People frequently waiting up to 16 years for a decision to be made on whether they could stay, leaving them stranded in limbo. Women who had been raped by uniformed officials in their home country, treated awfully when they got here, somewhere they should have been safe, because they hadn’t told the full personal details to the first uniformed official they saw. One man who had been tortured and condemned to death for converting to Christianity, who had his application rejected because there was not enough proof he was at risk if he went back; apparently the fact that he had a copy of the death sentence wasn’t enough.

We made some progress on the system in those years – I was delighted that we were able to end the routine detention of children for immigration purposes, something that shamed this country. But conditions were far from decent, far from fair, and expensive to boot.

The conflict in Syria has generated millions of refugees and displaced people. Most of them are in the neighbouring countries to Syria – hardly any make it out to Europe.

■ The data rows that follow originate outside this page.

(** ** Lemmas: trimming *)

Lemma trim_start_suffix p s : ∃ a, s = a ++ trim_start_matches p s ∧ Forall (λ c, p c = true) a.
Proof.
  induction s as [|c s IH]; cbn; [by exists []|].
  destruct (p c) eqn:Hc; [|by exists []].
  destruct IH as (a & Ha & Hf). exists (c :: a). cbn. split; [by f_equal|by constructor].
Qed.

Lemma trim_start_head p s c r : trim_start_matches p s = c :: r → p c = false.
Proof.
  induction s as [|x s IH]; cbn; [done|]. destruct (p x) eqn:E; [done|]. by intros [= <- _].
Qed.

Lemma trim_matches_infix p s : ∃ a b, s = a ++ trim_matches p s ++ b.
Proof.
  unfold trim_matches. destruct (trim_start_suffix p s) as (a & Ha & _).
  destruct (trim_start_suffix p (rev (trim_start_matches p s))) as (b & Hb & _).
  exists a, (rev b). rewrite Ha at 1. f_equal.
  rewrite <- rev_app_distr, <- Hb. by rewrite rev_involutive.
Qed.

Lemma trim_matches_last p s c : last (trim_matches p s) = Some c → p c = false.
Proof.
  unfold trim_matches. destruct (trim_start_matches p (rev _)) as [|x r] eqn:E; cbn.
  { done. } intros H. rewrite last_snoc in H. injection H as ->. by eapply trim_start_head.
Qed.

Lemma trim_matches_head p s c r : trim_matches p s = c :: r → p c = false.
Proof.
  unfold trim_matches. intros H.
  destruct (trim_start_suffix p (rev (trim_start_matches p s))) as (b & Hb & _).
  apply (f_equal (@rev Z)) in Hb. rewrite rev_involutive, rev_app_distr, H in Hb.
  by eapply trim_start_head.
Qed.

Lemma trim_matches_id p s :
  (∀ c r, s = c :: r → p c = false) → (∀ c, last s = Some c → p c = false) →
  trim_matches p s = s.
Proof.
  intros Hh Hl. unfold trim_matches.
  assert (trim_start_matches p s = s) as ->.
  { destruct s as [|c s]; [done|]. cbn. by rewrite (Hh c s). }
  destruct (rev s) as [|c r] eqn:E; cbn.
  { apply (f_equal (@rev Z)) in E. rewrite rev_involutive in E. by subst. }
  rewrite (Hl c); [|].
  - change (rev (c :: r) = s). rewrite <- E. apply rev_involutive.
  - apply (f_equal (@rev Z)) in E. rewrite rev_involutive in E. subst s. cbn. by rewrite last_snoc.
Qed.

(** ** Lemmas: replacement *)

Lemma replace_go_no_match pat to s :
  pat ≠ [] → contains pat s = false → replace_go pat to 0 s = s.
Proof.
  intros Hp. induction s as [|c s IH]; [done|].
  cbn [contains]. intros [H1 H2]%orb_false_iff. cbn [replace_go]. rewrite H1.
  by rewrite IH.
Qed.

Lemma replace_go_Forall (P : Z → Prop) pat to skip s :
  Forall P to → Forall P s → Forall P (replace_go pat to skip s).
Proof.
  intros Hto. revert skip. induction s as [|c s IH]; intros skip Hs; cbn; [done|].
  apply Forall_cons in Hs as [Hc Hs]. destruct skip; [|by apply IH].
  case_match; [apply Forall_app; auto|constructor; auto].
Qed.

Lemma replace_go_len pat to skip s :
  pat ≠ [] → str_len to <= zlen pat →
  str_len (replace_go pat to skip s) <= str_len (drop skip s).
Proof.
  intros Hp Hlen. revert skip. induction s as [|c s IH]; intros skip.
  { by destruct skip. }
  pose proof (len_utf8_pos c). destruct skip as [|k]; cbn [replace_go drop]; [|apply IH].
  case_match eqn:Hm.
  - apply starts_with_true in Hm as [r Hr]. destruct pat as [|p0 pat]; [done|].
    injection Hr as <- ->. rewrite str_len_app.
    specialize (IH (length pat)). cbn in IH |- *. rewrite Nat.sub_0_r.
    rewrite drop_app_length in IH. rewrite str_len_app. cbn in Hlen.
    assert (zlen pat <= str_len pat); [|lia].
    clear. induction pat as [|d pat IH]; cbn; [lia|]. pose proof (len_utf8_pos d). lia.
  - cbn. specialize (IH 0%nat). cbn in IH. change (drop 0 s) with s in IH. lia.
Qed.

(** Replacing [..] by [_] leaves no [..]: whatever is emitted first, the
    rest starts with a dot only if the input does. *)
Lemma replace_dots_head (skip : nat) s r :
  replace_go [DOT; DOT] [95] skip s = DOT :: r → ∃ s', drop skip s = DOT :: s'.
Proof.
  revert skip. induction s as [|c s IH]; intros skip; [by destruct skip|].
  destruct skip as [|k]; cbn [replace_go drop]; [|apply IH].
  case_match; [by intros [= ?]|]. intros [= -> _]. eauto.
Qed.
(* ===== verification/Paths.v ===== *)
(** * Path rendering: [src/download/paths.rs]

    Folder-template expansion, file-name cleaning, collision suffixes, the
    AM/PM spelling variants and the directory-listing cache.  [chrono]'s
    [strftime], SHA-256, base64 and the disk are parameters. *)
From S2P Require Import Prelude RustStr.

(** ** What the module uses from other crates and from the disk *)

Class PathEnv := {
  (** [chrono::DateTime<FixedOffset>]. *)
  DateTimeLocal : Type;
  (** [created_date.format(fmt).to_string()]. *)
  strftime : DateTimeLocal → str → str;
  (** [sha2::Sha256::digest]. *)
  sha256_digest : list Z → list Z;
  (** [URL_SAFE_NO_PAD.encode]. *)
  base64_url_no_pad : list Z → str;
  (** What [std::fs::read_dir] yields for a directory: name and size of each
      UTF-8 entry, nothing when the directory cannot be read. *)
  read_dir_entries : path → gmap str Z;
  (** The iteration order of a [FxHashMap]. *)
  hash_order : gmap str Z → list str;
  (** macOS builds compare paths case-insensitively. *)
  case_insensitive : bool;
}.

(** ** Templates *)

Definition NO_DATE_STRUCTURE : str := lit "none".
Definition TOKEN_ALBUM : str := lit "{album}".
Definition TOKEN_SMART_FOLDER : str := lit "{smart-folder}".
Definition TOKEN_LIBRARY : str := lit "{library}".

Definition strip_python_wrapper (folder_structure : str) : str :=
  if starts_with (lit "{:") folder_structure && ends_with_char 125 folder_structure
  then removelast (drop 2 folder_structure)
  else folder_structure.

Definition truncate_library_zone (zone_name : str) : str :=
  match strip_prefix (lit "SharedSync-") zone_name with
  | None => zone_name
  | Some rest =>
      if str_len rest <=? 8 then zone_name
      else default zone_name (prefix_at_boundary (11 + 8) zone_name)
  end.

(** ** File names *)

Definition MAX_FILENAME_BYTES : Z := 255.

(** Forward slash, backslash, colon, star, question mark, double quote,
    angle brackets, bar, and control characters. *)
Definition is_invalid (c : Z) : bool :=
  memb c [47; 92; 58; 42; 63; 34; 60; 62; 124] || is_control c.

Definition clean_filename (filename : str) : str :=
  match filename with
  | [] => lit "_"
  | _ =>
    if (str_len filename <=? MAX_FILENAME_BYTES) && negb (existsb is_invalid filename)
    then filename
    else
      let cleaned := map (λ c, if is_invalid c then 95 else c) filename in
      if str_len cleaned <=? MAX_FILENAME_BYTES then cleaned
      else
        match rsplit_once DOT cleaned with
        | Some (stem, e) =>
            let ext := DOT :: e in
            if str_len ext <? MAX_FILENAME_BYTES
            then floor_prefix (MAX_FILENAME_BYTES - str_len ext) stem ++ ext
            else floor_prefix MAX_FILENAME_BYTES cleaned
        | None => floor_prefix MAX_FILENAME_BYTES cleaned
        end
  end.

Definition dot_or_space (c : Z) : bool := (c =? DOT) || (c =? 32).

Definition sanitize_path_component (name : str) : str :=
  let cleaned := clean_filename name in
  let no_traversal := replace (lit "..") (lit "_") cleaned in
  let trimmed := trim_matches dot_or_space no_traversal in
  match trimmed with [] => lit "_" | _ => trimmed end.

Definition expand_named_token (folder_structure token : str) (name : option str) : str :=
  let format_str := strip_python_wrapper folder_structure in
  if negb (contains token format_str) then format_str
  else
    let safe_name :=
      match name with
      | Some ((_ :: _) as n) => replace (lit "%") (lit "%%") (sanitize_path_component n)
      | _ => []
      end in
    replace token safe_name format_str.

Definition remove_unicode_chars (filename : str) : str :=
  if is_ascii filename then filename else List.filter is_ascii_char filename.

Definition insert_suffix (p suffix : str) : str :=
  match rsplit_once DOT p with
  | Some (stem, e) => stem ++ lit "-" ++ suffix ++ DOT :: e
  | None => p ++ lit "-" ++ suffix
  end.

Definition add_dedup_suffix (p : str) (size : Z) : str :=
  match rsplit_once DOT p with
  | Some (stem, e) => stem ++ lit "-" ++ show_u64 size ++ DOT :: e
  | None => p ++ lit "-" ++ show_u64 size
  end.

Definition asset_identity_suffix (asset_id : str) : str := clean_filename asset_id.
(* ===== verification/StateTypes.v ===== *)
(** * Records of the state store

    [src/state/types.rs]: the metadata hash and [AssetRecord], and the small
    types of [src/state/db.rs] that travel between the store and its clients. *)
From S2P Require Import Prelude RustStr Types.

(** What the store takes from its libraries: lower-case hexadecimal SHA-256,
    [format!("{v:.9}")] of an [f64], whether the SQLite build enforces foreign
    keys, and the range of chrono's instants. *)
Class StateEnv := {
  sha256_hex : list Z → str;
  sha256_hex_nonempty : ∀ bytes, sha256_hex bytes <> [];
  format_f64 : Z → str;
  foreign_keys : bool;
  (** [Utc.timestamp_opt(secs, 0).single()] is a date. *)
  timestamp_ok : Z → bool;
}.

Definition NANOS : Z := 1000000000.
(** [DateTime::timestamp()]: whole seconds, rounded down. *)
Definition timestamp (t : Z) : Z := t / NANOS.

(** [i64::to_string]. *)
Definition show_i64 (z : Z) : str := if z <? 0 then 45 :: show_u64 (- z) else show_u64 z.

(** ** The metadata hash *)

Section Hash.
Context `{StateEnv}.

Definition hash_opt (tag : string) (value : option str) : list Z :=
  as_bytes (lit tag) ++ as_bytes (lit "|") ++
  (match value with Some v => as_bytes (lit "S|") ++ as_bytes v | None => as_bytes (lit "N") end) ++ [31].

Definition hash_bool (tag : string) (value : bool) : list Z :=
  as_bytes (lit tag) ++ as_bytes (lit "|") ++ as_bytes (lit (if value then "1" else "0")) ++ [31].

(** The bytes the hasher is fed. *)
Definition hash_input (m : AssetMetadata) : list Z :=
  hash_bool "fav" (am_is_favorite m) ++
  hash_opt "rat" (show_u64 <$> am_rating m) ++
  hash_opt "lat" (format_f64 <$> am_latitude m) ++
  hash_opt "lng" (format_f64 <$> am_longitude m) ++
  hash_opt "alt" (format_f64 <$> am_altitude m) ++
  hash_opt "ori" (show_u64 <$> am_orientation m) ++
  hash_opt "dur" (format_f64 <$> am_duration_secs m) ++
  hash_opt "tzo" (show_i64 <$> am_timezone_offset m) ++
  hash_opt "w" (show_u64 <$> am_width m) ++
  hash_opt "hh" (show_u64 <$> am_height m) ++
  hash_opt "tit" (am_title m) ++
  hash_opt "kw" (am_keywords m) ++
  hash_opt "desc" (am_description m) ++
  hash_opt "sub" (am_media_subtype m) ++
  hash_opt "bur" (am_burst_id m) ++
  hash_bool "hid" (am_is_hidden m) ++
  hash_bool "arc" (am_is_archived m) ++
  hash_opt "mod" ((λ t, show_i64 (timestamp t)) <$> am_modified_at m) ++
  hash_bool "del" (am_is_deleted m) ++
  hash_opt "delat" ((λ t, show_i64 (timestamp t)) <$> am_deleted_at m) ++
  hash_opt "pd" (am_provider_data m).

Definition compute_hash (m : AssetMetadata) : str := sha256_hex (hash_input m).

Definition set_metadata_hash (m : AssetMetadata) (h : option str) : AssetMetadata :=
  {| am_source := am_source m; am_is_favorite := am_is_favorite m; am_rating := am_rating m;
     am_latitude := am_latitude m; am_longitude := am_longitude m; am_altitude := am_altitude m;
     am_orientation := am_orientation m; am_duration_secs := am_duration_secs m;
     am_timezone_offset := am_timezone_offset m; am_width := am_width m; am_height := am_height m;
     am_title := am_title m; am_keywords := am_keywords m; am_description := am_description m;
     am_media_subtype := am_media_subtype m; am_burst_id := am_burst_id m; am_is_hidden := am_is_hidden m;
     am_is_archived := am_is_archived m; am_modified_at := am_modified_at m; am_is_deleted := am_is_deleted m;
     am_deleted_at := am_deleted_at m; am_provider_data := am_provider_data m; am_metadata_hash := h |}.

Definition refresh_hash (m : AssetMetadata) : AssetMetadata := set_metadata_hash m (Some (compute_hash m)).

(** The hash a write stores: the caller's, or the computed one. *)
Definition effective_hash (m : AssetMetadata) : str := default (compute_hash m) (am_metadata_hash m).
End Hash.

(** ** [AssetRecord] *)

Record AssetRecord := {
  ar_library : str;
  ar_id : str;
  ar_checksum : str;
  ar_filename : str;
  ar_local_path : option path;
  ar_last_error : option str;
  ar_local_checksum : option str;
  ar_download_checksum : option str;
  ar_size_bytes : Z;
  ar_created_at : Z;
  ar_added_at : option Z;
  ar_downloaded_at : option Z;
  ar_last_seen_at : Z;
  ar_download_attempts : Z;
  ar_version_size : VersionSizeKey;
  ar_media_type : MediaType;
  ar_status : AssetStatus;
  ar_metadata : AssetMetadata;
}.

Definition new_pending (now : Z) (library id : str) (version_size : VersionSizeKey) (checksum filename : str)
    (created_at : Z) (added_at : option Z) (size_bytes : Z) (media_type : MediaType) : AssetRecord :=
  {| ar_library := library; ar_id := id; ar_checksum := checksum; ar_filename := filename;
     ar_local_path := None; ar_last_error := None; ar_local_checksum := None; ar_download_checksum := None;
     ar_size_bytes := size_bytes; ar_created_at := created_at; ar_added_at := added_at; ar_downloaded_at := None;
     ar_last_seen_at := now; ar_download_attempts := 0; ar_version_size := version_size;
     ar_media_type := media_type; ar_status := Pending; ar_metadata := AssetMetadata_default |}.

Definition with_metadata_arc `{StateEnv} (r : AssetRecord) (m : AssetMetadata) : AssetRecord :=
  {| ar_library := ar_library r; ar_id := ar_id r; ar_checksum := ar_checksum r; ar_filename := ar_filename r;
     ar_local_path := ar_local_path r; ar_last_error := ar_last_error r; ar_local_checksum := ar_local_checksum r;
     ar_download_checksum := ar_download_checksum r; ar_size_bytes := ar_size_bytes r;
     ar_created_at := ar_created_at r; ar_added_at := ar_added_at r; ar_downloaded_at := ar_downloaded_at r;
     ar_last_seen_at := ar_last_seen_at r; ar_download_attempts := ar_download_attempts r;
     ar_version_size := ar_version_size r; ar_media_type := ar_media_type r; ar_status := ar_status r;
     ar_metadata := match am_metadata_hash m with Some _ => m | None => refresh_hash m end |}.

(** ** Types of the store's interface *)

(** [StateError]: the violated invariant with its operation, the missing row,
    a statement SQLite refuses, a stored receipt that cannot be decoded, a
    database that cannot be reached, the lock, and the schema versions. *)
Inductive StateError :=
| Invariant (operation : string)
| AssetRowMissing (asset_id version_size : str)
| ConstraintFailed (operation : string)
| MalformedReceipt
| Unavailable
| LockPoisoned
| UnsupportedSchemaVersion (found expected : Z)
| ReadOnlySchemaTooOld (found expected : Z).

Inductive RetryErrorRetention := Clear | Preserve (reason : str).
Inductive AssetVerificationState := Unknown | TransientFailure.
Inductive MetadataRewriteQueue := OrdinaryQueue | CaptureRepairQueue.

Inductive CaptureRepairReceipt :=
| ReceiptPending (metadata_hash : str)
| ReceiptPrepared (metadata_hash output_checksum : str) (output_size : Z).

Definition receipt_metadata_hash (r : CaptureRepairReceipt) : str :=
  match r with ReceiptPending h => h | ReceiptPrepared h _ _ => h end.

Record PendingMetadataRewrite := {
  pr_asset : AssetRecord;
  pr_capture_repair_receipt : option CaptureRepairReceipt;
}.

Inductive MetadataRewriteCompletion := CompletionNone | CompletionOrdinary | CompletionCaptureRepair | CompletionBoth.

Definition clears (c : MetadataRewriteCompletion) (q : MetadataRewriteQueue) : bool :=
  match c, q with
  | (CompletionOrdinary | CompletionBoth), OrdinaryQueue => true
  | (CompletionCaptureRepair | CompletionBoth), CaptureRepairQueue => true
  | _, _ => false
  end.

Record CheckpointTransition := {
  metadata_updates : list (str * str);
  metadata_deletes : list str;
}.

Record DownloadedFileRecord := {
  df_library : str;
  df_id : str;
  df_version_size : VersionSizeKey;
  df_checksum : str;
  df_local_path : option path;
  df_local_checksum : option str;
  df_download_checksum : option str;
}.
Definition complete_metadata_capture_revision (library : str) (target_revision : Z) (d : Db) : Db * MetadataCaptureStatus :=
  let remaining := metadata_capture_remaining d library target_revision in
  let d' :=
    if remaining =? 0 then
      set_capture d (capture_revisions d)
        (update (λ lib _, bool_decide (lib = library))
           (λ st, {| cs_active_revision := Z.max (cs_active_revision st) target_revision; cs_pending_revision := None;
                     cs_processed_assets := cs_processed_assets st; cs_failed_assets := 0; cs_last_error := None |})
           (metadata_capture_state d))
    else d in
  (d', metadata_capture_status d' library target_revision remaining).

Definition has_metadata_capture_work (libraries : list str) (target_revision : Z) (d : Db) : bool :=
  existsb (λ library, (0 <? metadata_capture_remaining d library target_revision)
    || match metadata_capture_state d !! library with
       | Some st => bool_decide (cs_pending_revision st = Some target_revision)
       | None => false
       end) libraries.

(** *** Sorting keeps the elements *)

Lemma insert_by_perm {A} (le : A → A → bool) x l : insert_by le x l ≡ₚ x :: l.
Proof. induction l as [|y l IH]; cbn; [done|]. destruct (le x y); [done|]. rewrite IH. apply Permutation_swap. Qed.

Lemma order_by_perm {A} (le : A → A → bool) l : order_by le l ≡ₚ l.
Proof. induction l as [|x l IH]; cbn; [done|]. by rewrite insert_by_perm, IH. Qed.
Lemma set_status_ok row s n e : row_ok row → s <> Downloaded → row_ok (set_status row s n e).
Proof. intros [Hr Hh Hd] Hs. by split. Qed.

(** A change of columns the invariant does not read. *)
Lemma row_ok_ext row row' : r_receipt row' = r_receipt row → metadata_hash row' = metadata_hash row →
  r_status row' = r_status row → r_local_path row' = r_local_path row → r_downloaded_at row' = r_downloaded_at row →
  row_ok row → row_ok row'.
Proof. intros E1 E2 E3 E4 E5 [Hr Hh Hd]. split; rewrite ?E1, ?E2, ?E3, ?E4, ?E5; done. Qed.

Lemma refreshed_row_ok m mark repair t h row :
  row_ok row → am_metadata_hash m = Some h → h <> [] → row_ok (refreshed_row m mark repair t row).
Proof.
  intros [Hr Hh Hd] E Hn. unfold refreshed_row. rewrite E.
  destruct mark; split; cbn; try (by apply refresh_receipt_ok); try done; congruence.
Qed.

Lemma finished_row_ok lc pc co cc row : row_ok row → row_ok (finished_row lc pc co cc row).
Proof.
  intros [Hr Hh Hd]. split; cbn; [|done..]. rewrite receipt_ok_shape in *.
  destruct cc, (holds (is_ (r_local_checksum row) lc)); cbn; try constructor; destruct (r_receipt row); cbn;
    inversion Hr; subst; by constructor.
Qed.

(** ** Databases *)

(** Parts of the database the invariant does not read. *)
Lemma db_ok_ext d d' : assets d' = assets d → asset_verifications d' = asset_verifications d → db_ok d → db_ok d'.
Proof. intros E1 E2 [Hr Hv]. split; by rewrite ?E1, ?E2. Qed.

Lemma set_assets_ok d m : db_ok d → map_Forall (λ _, row_ok) m → dom (assets d) ⊆ dom m → db_ok (set_assets d m).
Proof. intros [Hr Hv] Hm Hs. split; cbn; [done|]. intros Hf. specialize (Hv Hf). set_solver. Qed.

Lemma insert_row_ok d k row : db_ok d → row_ok row → db_ok (set_assets d (<[k := row]> (assets d))).
Proof.
  intros Hd Hrow. apply set_assets_ok; [done| |rewrite dom_insert; set_solver].
  apply map_Forall_insert_2; [done|apply Hd].
Qed.
(* ===== verification/StateLaws.v ===== *)
(** * What the state store promises

    Laws of the operations of [StateDb.v], over single operations and over
    any sequence of them: finished downloads stay known, prepared repairs
    survive, retries, promotions and deletions change exactly their rows, and
    capture revisions only grow. *)
From S2P Require Import Prelude RustStr Types StateTypes StateDb StateDbSpec.
Import Sql.

Section Laws.
Context `{StateEnv}.
#[local] Arguments holds : simpl never.
#[local] Arguments is_ : simpl never.
#[local] Arguments status_is : simpl never.
#[local] Arguments is_deleted : simpl never.

(** ** One row under one operation *)

(** The operations that may end what a finished download of [k] with provider
    checksum [checksum] says: a new download or adoption of the key, a
    recorded failure, a sighting with other content. *)
Definition forgets (k : key3) (checksum : str) (o : Op) : bool :=
  match o with
  | OUpsertSeen _ r => bool_decide (record_key r = k) && bool_decide (ar_checksum r <> checksum)
  | OImportAdopt _ r _ _ _ _ => bool_decide (record_key r = k)
  | OMarkDownloaded _ k' _ _ _ _ | OMarkFailed k' _ => bool_decide (k' = k)
  | _ => false
  end.

(** The operations that may consume or replace its prepared repair. *)
Definition finishes (k : key3) (o : Op) : bool :=
  match o with
  | ORepairPrepared p _ _ | OFinishRewrite p _ _ _ _ => bool_decide (asset_key p = k)
  | _ => false
  end.

Record same_download (row row' : AssetRow) : Prop := {
  sd_status : r_status row' = r_status row;
  sd_path : r_local_path row' = r_local_path row;
  sd_checksum : p_checksum (r_prov row') = p_checksum (r_prov row);
}.
Record same_repair (row row' : AssetRow) : Prop := {
  sr_local : r_local_checksum row' = r_local_checksum row;
  sr_receipt : is_prepared (r_receipt row) = true → r_receipt row' = r_receipt row;
}.

#[local] Instance same_download_refl : Reflexive same_download.
Proof. done. Qed.
#[local] Instance same_download_trans : Transitive same_download.
Proof. intros x y z [] []. split; congruence. Qed.
#[local] Instance same_repair_refl : Reflexive same_repair.
Proof. done. Qed.

(** The row of [k] after the operation. *)
Definition row_kept (d' : Db) (k : key3) (row : AssetRow) (and_repair : bool) : Prop :=
  ∃ row', assets d' !! k = Some row' ∧ same_download row row' ∧ (and_repair = true → same_repair row row').

Lemma row_kept_same d' k row b : assets d' !! k = Some row → row_kept d' k row b.
Proof. intros E. exists row. done. Qed.

Lemma row_kept_assets d1 d2 k row b : assets d1 = assets d2 → row_kept d1 k row b → row_kept d2 k row b.
Proof. unfold row_kept. by intros ->. Qed.

Lemma row_kept_insert d k k' row row' b : assets d !! k = Some row → k' <> k →
  row_kept (set_assets d (<[k' := row']> (assets d))) k row b.
Proof. intros E Hk. apply row_kept_same. cbn. by rewrite lookup_insert_ne. Qed.

Lemma row_kept_update d p f k row b : assets d !! k = Some row →
  (p k row = true → same_download row (f row) ∧ (b = true → same_repair row (f row))) →
  row_kept (set_assets d (update p f (assets d))) k row b.
Proof.
  intros E Hf. unfold row_kept. cbn. rewrite lookup_update, E. cbn. eexists. split; [done|].
  destruct (p k row); [by apply Hf|done].
Qed.

Lemma row_kept_delete d p k row b : assets d !! k = Some row → p k row = false → row_kept (delete_assets p d) k row b.
Proof.
  intros E Hp. apply row_kept_same. unfold delete_assets. destruct foreign_keys; cbn;
    rewrite lookup_delete_where, E; cbn; by rewrite Hp.
Qed.

Lemma conflict_row_kept row r t : receipt_ok (r_receipt row) → r_status row = Downloaded →
  p_checksum (r_prov row) = ar_checksum r → conflict_refused row r = false →
  same_download row (conflict_row row r t) ∧ same_repair row (conflict_row row r t).
Proof.
  intros Hr Hs Hc Hf. split.
  - split; cbn; [|done..]. rewrite bool_decide_false by (intros []; done). unfold status_is. by rewrite Hs.
  - split; cbn; [done|]. intros Hp. rewrite bool_decide_false by (intros []; done).
    apply upsert_receipt_same; [done..|].
    unfold conflict_refused in Hf. rewrite !holds_and3 in Hf. fold (is_prepared (r_receipt row)) in Hf.
    rewrite (proj2 (holds_eq3 _ _)) in Hf by (exists (ar_checksum r); by rewrite Hc). rewrite Hp, holds_not_is in Hf. cbn in Hf.
    by apply negb_false_iff, bool_decide_eq_true in Hf.
Qed.

Lemma upsert_row_kept d r t d' k row : db_ok d → upsert_asset_row d r t = Ok d' → assets d !! k = Some row →
  r_status row = Downloaded →
  bool_decide (record_key r = k) && bool_decide (ar_checksum r <> p_checksum (r_prov row)) = false →
  row_kept d' k row true.
Proof.
  intros Hd. unfold upsert_asset_row. destruct (exists_row _ _); [done|].
  destruct (decide (record_key r = k)) as [<-|Hk].
  - intros Hu E Hs Hc. rewrite E in Hu. destruct (conflict_refused row r) eqn:Hf; [done|].
    injection Hu as [= <-]. rewrite bool_decide_true in Hc by done. cbn in Hc. apply bool_decide_eq_false, dec_stable in Hc.
    exists (conflict_row row r t). cbn. rewrite lookup_insert_eq. split; [done|].
    destruct (conflict_row_kept row r t) as [H1 H2]; [exact (ok_receipt _ (ok_rows d Hd _ _ E))|done..|]. by split.
  - intros Hu E Hs _. apply row_kept_same. destruct (assets d !! record_key r) as [row0|]; [|injection Hu as <-].
    + destruct (conflict_refused row0 r); [done|]. injection Hu as <-. cbn. by rewrite lookup_insert_ne.
    + cbn. by rewrite lookup_insert_ne.
Qed.

Lemma update_status_other d k k' p c dc repair t : k' <> k →
  assets (update_status_to_downloaded d k' p c dc repair t).1 !! k = assets d !! k.
Proof.
  intros Hk. unfold update_status_to_downloaded. destruct (assets d !! k'); [|done]. cbn. by rewrite lookup_insert_ne.
Qed.

Lemma record_revision_assets d library id rev : assets (record_metadata_capture_revision d library id rev) = assets d.
Proof. unfold record_metadata_capture_revision. by destruct (match capture_revisions d !! _ with Some _ => _ | None => _ end). Qed.

Lemma row_kept_weaken d k row b : row_kept d k row true → row_kept d k row b.
Proof. intros (row' & ? & ? & ?). exists row'. eauto. Qed.

Lemma not_pending row : r_status row = Downloaded → status_is Pending row = false.
Proof. unfold status_is. by intros ->. Qed.

Lemma refreshed_row_kept m mark repair t row :
  same_download row (refreshed_row m mark repair t row) ∧ same_repair row (refreshed_row m mark repair t row).
Proof.
  unfold refreshed_row. destruct mark; (split; [done|]); split; cbn; try done; intros Hp; by apply refresh_receipt_same.
Qed.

Those that do suffer immensely to get here. The death rate is unimaginably high. No one would set out on a trip like that lightly or voluntarily – they do so because there is little alternative.

The best solution, of course, is to prevent the things that turn people into refugees. The wars, droughts, persecution, and famines that strike parts of the world. Refugees would much rather live in their own homes, in their own countries, free from the risk of danger and death. But where we have not been able to do that, we must surely do our part in helping the victims.

I worked when I was an MP to establish a Syrian Resettlement Program, to help refugees from Syria. I was delighted when my friend and colleague, the Labour Peer Alf Dubs, with whom I worked on many occasions, secured his famous ‘Dubs Amendment’, ensuring that this country would take child refugees who needed our help. It was suggested that 3,000 children would be taken into this country – a tiny fraction of those at risk, but a huge benefit for those individuals.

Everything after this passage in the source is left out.